According to a new report, there will be 2,000 hydrogen HGVs, plus 880 bus/coaches, and 6,800 vans in addition to 29,000 cars on Irish roads by 2023. It declares that this would have the potential for over 35,000 hydrogen vehicles on our roads within a decade. It calculates that this would remove approximately 300,000 tonnes of CO2 from our atmosphere every year.
These are among the findings of the first ever published research into the potential for hydrogen to help solve Ireland’s green house gas emissions from transport. The authors claim that this report provides the Irish Government with a potential roadmap to assist the decarbonisation of Irish transport.
Transport accounts for approximately 20 per cent of Ireland’s total greenhouse gasses and is by far the largest source of energy-related CO2 emissions in Ireland. In 2017 it was responsible for 39 per cent, and it is also the sector where CO2 emissions are growing the fastest.
Hydrogen is a very low carbon fuel and will be produced locally in Ireland. Hydrogen fuel cell vehicles consume hydrogen as a fuel to produce electrical power for the vehicle, with water vapour the only by-product.
They can complement battery electric vehicles as they offer greater range and faster refuelling, can be used at short notice, and are particularly suitable for heavy passenger and goods vehicles.
A group called Hydrogen Mobility Ireland (HMI) has formed to address bringing hydrogen transport to Ireland, which consists of leading transport and energy companies along with policy stakeholders and representatives of other hydrogen initiatives.
They have set forward the business case and rationale for both the private sector and Government to support the provision of hydrogen fuel cell vehicles.
The report found that Ireland should follow the lead of countries like China, US and Japan who have committed to each having in the region of one million hydrogen fuel cell vehicles by 2030.
HMI says that among the findings was agreement that the Government should apply similar incentives to hydrogen fuel cell vehicles as they do to battery electric vehicles currently.
Hydrogen vehicles will be cost-competitive with conventional fuel vehicles by mid next decade. Buses, vans and taxis could be deployed as the catalyst for market establishment.
The report also recommended building clusters of refuelling stations to give early adopters confidence
It suggests that a first deployment project involving two hydrogen production sources and three refuelling stations are presented. This can be done at a cost of €34 million, and will require €14m of funding from Government.
By 2030, a network of 76 stations would ensure that 50 per cent of the population of the island would live in a town with a hydrogen refuelling station as well as providing adequate coverage of major roads, while a network of 27 electrolysers collocated with renewable generators (mostly wind farms) would supply the hydrogen fuel
In a positive adoption scenario this will lead to a national fuel call fleet of 2,000 HGVs, 880 bus/coaches, 6,800 vans and 29,000 cars by 2030
Hydrogen could abate 300,000 tonnes CO2 annually (2% of transport emissions) with the potential for this to significantly increase in the 2030s. The cost of this abatement would be between €75-100/tonne.

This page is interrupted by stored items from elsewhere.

(* ===== verification/Item.v ===== *)
(** * Items: memory layout of [item_data] in the log, [item_metadata], the ITEM_ macros

    [item_data] (memcached.h) lies in the log at an offset; on LP64 its fields
    are exptime@0 (4), nbytes@4 (4, signed), nsuffix@8, it_data_flags@9,
    nkey@10 and the flexible [data] at 16 = sizeof(item_data). *)
From Stdlib Require Import ZArith Lia.
From stdpp Require Import prelude gmap list.
From S2P Require Import Prelude Mem Util.

(** ** Flags *)
Definition ITEM_LINKED : Z := 1.
Definition ITEM_CAS : Z := 2.
Definition ITEM_SLABBED : Z := 4.
Definition ITEM_STORED : Z := 8.
Definition ITEM_CYCLE : Z := 16.
Definition ITEM_DIRTY : Z := 32.
Definition ITEM_CORRUPTED : Z := 64.
Definition ITEM_DELETED : Z := 128.

(** [(f & b) != 0] *)
Definition has (f b : Z) : bool := negb (Z.land f b =? 0).
(** [f |= b], [f &= ~b] on a uint8_t *)
Definition flag_or (f b : Z) : Z := u8 (Z.lor f b).
Definition flag_clear (f b : Z) : Z := u8 (Z.land f (Z.lnot b)).

(** ** Fields of [item_data] at [it] *)
Definition SIZEOF_item_data : Z := 16.
Definition exptime (m : memory) (it : Z) : Z := load_le m it 4.
Definition nbytes (m : memory) (it : Z) : Z := i32 (load_le m (it + 4) 4).
Definition nsuffix (m : memory) (it : Z) : Z := load_le m (it + 8) 1.
Definition it_data_flags (m : memory) (it : Z) : Z := load_le m (it + 9) 1.
Definition nkey (m : memory) (it : Z) : Z := load_le m (it + 10) 1.
Definition data_off (it : Z) : Z := it + 16.

Definition set_exptime (it v : Z) (m : memory) : memory := store_le m it 4 v.
Definition set_nbytes (it v : Z) (m : memory) : memory := store_le m (it + 4) 4 v.
Definition set_nsuffix (it v : Z) (m : memory) : memory := store_le m (it + 8) 1 v.
Definition set_it_data_flags (it v : Z) (m : memory) : memory := store_le m (it + 9) 1 v.
Definition set_nkey (it v : Z) (m : memory) : memory := store_le m (it + 10) 1 v.

(** [it->it_data_flags |= b], [it->it_data_flags &= ~b] *)
Definition data_flags_or (it b : Z) (m : memory) : memory :=
  set_it_data_flags it (flag_or (it_data_flags m it) b) m.
Definition data_flags_clear (it b : Z) (m : memory) : memory :=
  set_it_data_flags it (flag_clear (it_data_flags m it) b) m.

(** ** The ITEM_ macros *)
Definition cas_size (m : memory) (it : Z) : Z := if has (it_data_flags m it) ITEM_CAS then 8 else 0.
Definition ITEM_get_cas (m : memory) (it : Z) : Z :=
  if has (it_data_flags m it) ITEM_CAS then load_le m (data_off it) 8 else 0.
Definition ITEM_set_cas (it v : Z) (m : memory) : memory :=
  if has (it_data_flags m it) ITEM_CAS then store_le m (data_off it) 8 v else m.
Definition ITEM_key (m : memory) (it : Z) : Z := data_off it + cas_size m it.
Definition ITEM_suffix (m : memory) (it : Z) : Z := data_off it + nkey m it + 1 + cas_size m it.
Definition ITEM_data (m : memory) (it : Z) : Z :=
  data_off it + nkey m it + 1 + nsuffix m it + cas_size m it.
Definition ITEM_ntotal (m : memory) (it : Z) : Z :=
  let f := it_data_flags m it in
  u64 (SIZEOF_item_data + nkey m it + 1 + nsuffix m it + nbytes m it +
       (if has f ITEM_CAS || has f ITEM_DELETED || has f ITEM_CORRUPTED || has f ITEM_CYCLE
        then 8 else 0)).

(** The key bytes of the item at [it]: what [hash], [assoc_find] and the
    replies use. *)
Definition item_key (m : memory) (it : Z) : list Z :=
  load_bytes m (ITEM_key m it) (Z.to_nat (nkey m it)).
(** The value with its terminating CRLF. *)
Definition item_value (m : memory) (it : Z) : list Z :=
  load_bytes m (ITEM_data m it) (Z.to_nat (nbytes m it)).

(** The NUL-terminated string at [a]: non-zero bytes are entries of the map, so
    one more than its size bounds the scan. *)
Definition cstring (m : memory) (a : Z) : list Z :=
  take_while (λ c, negb (c =? 0)) (load_bytes m a (S (size m))).

(** ** [item_metadata]; pointers to metadata are slot numbers of the freelist
    chunk, a null pointer is [None]; a null [item] pointer is the offset -1. *)
Record item_metadata := ItemMeta {
  next_free : option Z;
  prev_free : option Z;
  h_next : option Z;
  time : Z;
  refcount : Z;
  it_flags : Z;
  slabs_clsid : Z;
  get_count : Z;
  item : Z
}.

Definition set_next_free v x := ItemMeta v (prev_free x) (h_next x) (time x) (refcount x) (it_flags x) (slabs_clsid x) (get_count x) (item x).
Definition set_prev_free v x := ItemMeta (next_free x) v (h_next x) (time x) (refcount x) (it_flags x) (slabs_clsid x) (get_count x) (item x).
Definition set_h_next v x := ItemMeta (next_free x) (prev_free x) v (time x) (refcount x) (it_flags x) (slabs_clsid x) (get_count x) (item x).
Definition set_time v x := ItemMeta (next_free x) (prev_free x) (h_next x) v (refcount x) (it_flags x) (slabs_clsid x) (get_count x) (item x).
Definition set_refcount v x := ItemMeta (next_free x) (prev_free x) (h_next x) (time x) v (it_flags x) (slabs_clsid x) (get_count x) (item x).
Definition set_it_flags v x := ItemMeta (next_free x) (prev_free x) (h_next x) (time x) (refcount x) v (slabs_clsid x) (get_count x) (item x).
Definition set_slabs_clsid v x := ItemMeta (next_free x) (prev_free x) (h_next x) (time x) (refcount x) (it_flags x) v (get_count x) (item x).
Definition set_get_count v x := ItemMeta (next_free x) (prev_free x) (h_next x) (time x) (refcount x) (it_flags x) (slabs_clsid x) v (item x).
Definition set_item v x := ItemMeta (next_free x) (prev_free x) (h_next x) (time x) (refcount x) (it_flags x) (slabs_clsid x) (get_count x) v.

#[global] Instance item_metadata_eq_dec : EqDecision item_metadata.
Proof. solve_decision. Defined.

(** [memset] to zero of a metadata slot *)
Definition zero_meta : item_metadata := ItemMeta None None None 0 0 0 0 0 (-1).

Definition ITEM_clsid (x : item_metadata) : Z := Z.land (slabs_clsid x) (Z.lnot 192).

(** ** Header construction (items.c) *)
(** [snprintf(suffix, 40, " %u %d\r\n", flags, nbytes - 2)] *)
Definition make_suffix (flags nb : Z) : list Z :=
  [SP] ++ fmt_u flags ++ [SP] ++ fmt_d (i32 (nb - 2)) ++ crlf.

(** Returns the header size and stores the suffix and its length. *)
Definition item_make_header (nkey flags nb : Z) : Z * list Z * Z :=
  let suffix := make_suffix (u32 flags) nb in
  let nsuffix := u8 (Z.of_nat (length suffix)) in
  (u64 (SIZEOF_item_data + u8 nkey + nsuffix + nb), suffix, nsuffix).

#[global] Arguments has : simpl never.
#[global] Arguments flag_or : simpl never.
#[global] Arguments flag_clear : simpl never.
#[global] Arguments exptime : simpl never.
#[global] Arguments nbytes : simpl never.
#[global] Arguments nsuffix : simpl never.
#[global] Arguments it_data_flags : simpl never.
#[global] Arguments nkey : simpl never.
#[global] Arguments set_exptime : simpl never.
#[global] Arguments set_nbytes : simpl never.
#[global] Arguments set_nsuffix : simpl never.
#[global] Arguments set_it_data_flags : simpl never.
#[global] Arguments set_nkey : simpl never.
#[global] Arguments data_flags_or : simpl never.
#[global] Arguments data_flags_clear : simpl never.
#[global] Arguments ITEM_get_cas : simpl never.
#[global] Arguments ITEM_set_cas : simpl never.
#[global] Arguments ITEM_key : simpl never.
#[global] Arguments ITEM_suffix : simpl never.
#[global] Arguments ITEM_data : simpl never.
#[global] Arguments ITEM_ntotal : simpl never.
#[global] Arguments item_key : simpl never.
#[global] Arguments item_value : simpl never.
#[global] Arguments make_suffix : simpl never.
#[global] Arguments item_make_header : simpl never.

(** ** Flag algebra *)
Lemma has_pow2 f k : 0 ≤ k → has f (2 ^ k) = Z.testbit f k.
Proof.
  intros Hk. unfold has. destruct (Z.testbit f k) eqn:E.
  - apply negb_true_iff, Z.eqb_neq. intros H0.
    assert (Z.testbit (Z.land f (2 ^ k)) k = false) as H1 by (rewrite H0; apply Z.bits_0).
    rewrite Z.land_spec, E, Z.pow2_bits_true in H1 by done. done.
  - apply negb_false_iff, Z.eqb_eq, Z.bits_inj_0. intros n.
    rewrite Z.land_spec. destruct (Z.eq_dec n k) as [->|Hn]; [by rewrite E|].
    rewrite Z.pow2_bits_false by congruence. apply andb_false_r.
Qed.

Lemma has_flag_or f j k :
  0 ≤ j < 8 → 0 ≤ k < 8 → has (flag_or f (2 ^ j)) (2 ^ k) = has f (2 ^ k) || (j =? k).
Proof.
  intros Hj Hk. rewrite !has_pow2 by lia. unfold flag_or, u8.
  rewrite Z.mod_pow2_bits_low, Z.lor_spec by lia. by rewrite Z.pow2_bits_eqb by lia.
Qed.

Lemma has_flag_clear f j k :
  0 ≤ j < 8 → 0 ≤ k < 8 → has (flag_clear f (2 ^ j)) (2 ^ k) = has f (2 ^ k) && negb (j =? k).
Proof.
  intros Hj Hk. rewrite !has_pow2 by lia. unfold flag_clear, u8.
  rewrite Z.mod_pow2_bits_low, Z.land_spec, Z.lnot_spec by lia.
  by rewrite Z.pow2_bits_eqb by lia.
Qed.

(** Bit positions of the flags, so that the algebra applies to the constants. *)
Lemma flag_bits :
  ITEM_LINKED = 2 ^ 0 ∧ ITEM_CAS = 2 ^ 1 ∧ ITEM_SLABBED = 2 ^ 2 ∧ ITEM_STORED = 2 ^ 3 ∧
  ITEM_CYCLE = 2 ^ 4 ∧ ITEM_DIRTY = 2 ^ 5 ∧ ITEM_CORRUPTED = 2 ^ 6 ∧ ITEM_DELETED = 2 ^ 7.
Proof. done. Qed.

(** Compute the flag tests of a flag word built with [flag_or]/[flag_clear]. *)
Ltac flags_simpl :=
  destruct flag_bits as (HLi & HCa & HSl & HSt & HCy & HDi & HCo & HDe);
  rewrite ?HLi, ?HCa, ?HSl, ?HSt, ?HCy, ?HDi, ?HCo, ?HDe in *;
  clear HLi HCa HSl HSt HCy HDi HCo HDe;
  repeat first [ rewrite has_flag_or in * by lia | rewrite has_flag_clear in * by lia ];
  cbn [Z.eqb Pos.eqb negb] in *;
  rewrite ?orb_true_r, ?orb_false_r, ?andb_true_r, ?andb_false_r in *.

(** ** Field access after writes *)
Lemma exptime_range m it : 0 ≤ exptime m it < 2 ^ 32.
Proof. apply (load_le_range m it 4). Qed.
Lemma nsuffix_range m it : 0 ≤ nsuffix m it < 256.
Proof. apply (load_le_range m _ 1). Qed.
Lemma flags_range m it : 0 ≤ it_data_flags m it < 256.
Proof. apply (load_le_range m _ 1). Qed.
Lemma nkey_range m it : 0 ≤ nkey m it < 256.
Proof. apply (load_le_range m _ 1). Qed.
Lemma nbytes_range m it : -2 ^ 31 ≤ nbytes m it < 2 ^ 31.
Proof. apply i32_range. Qed.
#[export] Hint Resolve exptime_range nsuffix_range flags_range nkey_range nbytes_range : mc.

Lemma nbytes_set it v m : nbytes (set_nbytes it v m) it = i32 v.
Proof.
  unfold nbytes, set_nbytes. rewrite load_le_store_eq. change (256 ^ Z.of_nat 4) with (2 ^ 32).
  unfold i32. f_equal. by rewrite Z.add_mod_idemp_l by lia.
Qed.
Lemma nkey_set it v m : nkey (set_nkey it v m) it = u8 v.
Proof. unfold nkey, set_nkey. by rewrite load_le_store_eq. Qed.
Lemma nsuffix_set it v m : nsuffix (set_nsuffix it v m) it = u8 v.
Proof. unfold nsuffix, set_nsuffix. by rewrite load_le_store_eq. Qed.
Lemma flags_set it v m : it_data_flags (set_it_data_flags it v m) it = u8 v.
Proof. unfold it_data_flags, set_it_data_flags. by rewrite load_le_store_eq. Qed.
Lemma exptime_set it v m : exptime (set_exptime it v m) it = u32 v.
Proof. unfold exptime, set_exptime. by rewrite load_le_store_eq. Qed.

(** The header of the item at [it] is read the same in both memories. *)
Definition header_agree (m m' : memory) (it : Z) : Prop := agree m m' it 16.

Lemma header_fields m m' it :
  header_agree m m' it →
  exptime m it = exptime m' it ∧ nbytes m it = nbytes m' it ∧ nsuffix m it = nsuffix m' it ∧
  it_data_flags m it = it_data_flags m' it ∧ nkey m it = nkey m' it.
Proof.
  intros H. unfold exptime, nbytes, nsuffix, it_data_flags, nkey.
  repeat split; try (apply load_le_agree; eapply agree_sub; [exact H|lia|lia]).
  f_equal. apply load_le_agree; eapply agree_sub; [exact H|lia|lia].
Qed.

Lemma ITEM_ntotal_agree m m' it : header_agree m m' it → ITEM_ntotal m it = ITEM_ntotal m' it.
Proof.
  intros H. apply header_fields in H as (_ & Hb & Hs & Hf & Hk).
  unfold ITEM_ntotal. by rewrite Hb, Hs, Hf, Hk.
Qed.

(** Fields of a header after writes to the others, and after writes past it. *)
Create Rewrite HintDb mc_fields.
Ltac field_out :=
  unfold exptime, nbytes, nsuffix, it_data_flags, nkey, set_exptime, set_nbytes, set_nsuffix,
    set_it_data_flags, set_nkey;
  first [ by rewrite load_le_store_out by lia | f_equal; by rewrite load_le_store_out by lia ].
Section fields.
Context (m : memory) (d v : Z).
Lemma exptime_set_nbytes : exptime (set_nbytes d v m) d = exptime m d.
Proof. field_out. Qed.
Lemma exptime_set_nsuffix : exptime (set_nsuffix d v m) d = exptime m d.
Proof. field_out. Qed.
Lemma exptime_set_flags : exptime (set_it_data_flags d v m) d = exptime m d.
Proof. field_out. Qed.
Lemma exptime_set_nkey : exptime (set_nkey d v m) d = exptime m d.
Proof. field_out. Qed.
Lemma nbytes_set_exptime : nbytes (set_exptime d v m) d = nbytes m d.
Proof. field_out. Qed.
Lemma nbytes_set_nsuffix : nbytes (set_nsuffix d v m) d = nbytes m d.
Proof. field_out. Qed.
Lemma nbytes_set_flags : nbytes (set_it_data_flags d v m) d = nbytes m d.
Proof. field_out. Qed.
Lemma nbytes_set_nkey : nbytes (set_nkey d v m) d = nbytes m d.
Proof. field_out. Qed.
Lemma nsuffix_set_exptime : nsuffix (set_exptime d v m) d = nsuffix m d.
Proof. field_out. Qed.
Lemma nsuffix_set_nbytes : nsuffix (set_nbytes d v m) d = nsuffix m d.
Proof. field_out. Qed.
Lemma nsuffix_set_flags : nsuffix (set_it_data_flags d v m) d = nsuffix m d.
Proof. field_out. Qed.
Lemma nsuffix_set_nkey : nsuffix (set_nkey d v m) d = nsuffix m d.
Proof. field_out. Qed.
Lemma flags_set_exptime : it_data_flags (set_exptime d v m) d = it_data_flags m d.
Proof. field_out. Qed.
Lemma flags_set_nbytes : it_data_flags (set_nbytes d v m) d = it_data_flags m d.
Proof. field_out. Qed.
Lemma flags_set_nsuffix : it_data_flags (set_nsuffix d v m) d = it_data_flags m d.
Proof. field_out. Qed.
Lemma flags_set_nkey : it_data_flags (set_nkey d v m) d = it_data_flags m d.
Proof. field_out. Qed.
Lemma nkey_set_exptime : nkey (set_exptime d v m) d = nkey m d.
Proof. field_out. Qed.
Lemma nkey_set_nbytes : nkey (set_nbytes d v m) d = nkey m d.
Proof. field_out. Qed.
Lemma nkey_set_nsuffix : nkey (set_nsuffix d v m) d = nkey m d.
Proof. field_out. Qed.
Lemma nkey_set_flags : nkey (set_it_data_flags d v m) d = nkey m d.
Proof. field_out. Qed.
End fields.
#[export] Hint Rewrite exptime_set_nbytes exptime_set_nsuffix exptime_set_flags exptime_set_nkey nbytes_set_exptime nbytes_set_nsuffix nbytes_set_flags nbytes_set_nkey nsuffix_set_exptime nsuffix_set_nbytes nsuffix_set_flags nsuffix_set_nkey flags_set_exptime flags_set_nbytes flags_set_nsuffix flags_set_nkey nkey_set_exptime nkey_set_nbytes nkey_set_nsuffix nkey_set_flags
  exptime_set nbytes_set nsuffix_set flags_set nkey_set : mc_fields.

Lemma header_store_bytes m d a bs :
  Forall is_byte bs → d + 16 ≤ a → header_agree (store_bytes m a bs) m d.
Proof. intros Hb Ha. apply agree_store_out; [done|lia]. Qed.
Lemma fields_store_bytes m d a bs :
  Forall is_byte bs → d + 16 ≤ a →
  exptime (store_bytes m a bs) d = exptime m d ∧ nbytes (store_bytes m a bs) d = nbytes m d ∧
  nsuffix (store_bytes m a bs) d = nsuffix m d ∧
  it_data_flags (store_bytes m a bs) d = it_data_flags m d ∧ nkey (store_bytes m a bs) d = nkey m d.
Proof. intros Hb Ha. by apply header_fields, header_store_bytes. Qed.

(** Header writes stay in the header. *)
Lemma agree_header_out m d b n (f : memory → memory) :
  (∀ a, a < d ∨ d + 16 ≤ a → mget (f m) a = mget m a) →
  b + n ≤ d ∨ d + 16 ≤ b → agree (f m) m b n.
Proof. intros Hf Hb a Ha. apply Hf. lia. Qed.
Lemma mget_set_field m d off w v a :
  0 ≤ off → off + Z.of_nat w ≤ 16 → a < d ∨ d + 16 ≤ a →
  mget (store_le m (d + off) w v) a = mget m a.
Proof. intros H1 H2 Ha. apply (agree_store_le_out _ _ _ _ a 1); [lia|lia]. Qed.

Among the membership of Hydrogen Mobility Ireland from the automotive sector includes: Harris Group/LDV, Hyundai Ireland and Toyota Ireland.
At the launch of the report today at Bord Gáis Energy’s headquarters, Minister Richard Bruton TD, Minister for Communications, Climate Action and the Environment, said, “The Climate Action Plan, launched earlier this year, commits to over 180 actions across every sector of society to step up our response to the climate challenge. These actions were chosen based on an assessment of the least cost, least burden options currently available.
The plan is a rolling plan, designed to integrate best practice as it emerges and adapt to emerging new technologies. I welcome this research as a valuable insight into a potential pathway for the introduction of hydrogen vehicles in Ireland between now and 2030.”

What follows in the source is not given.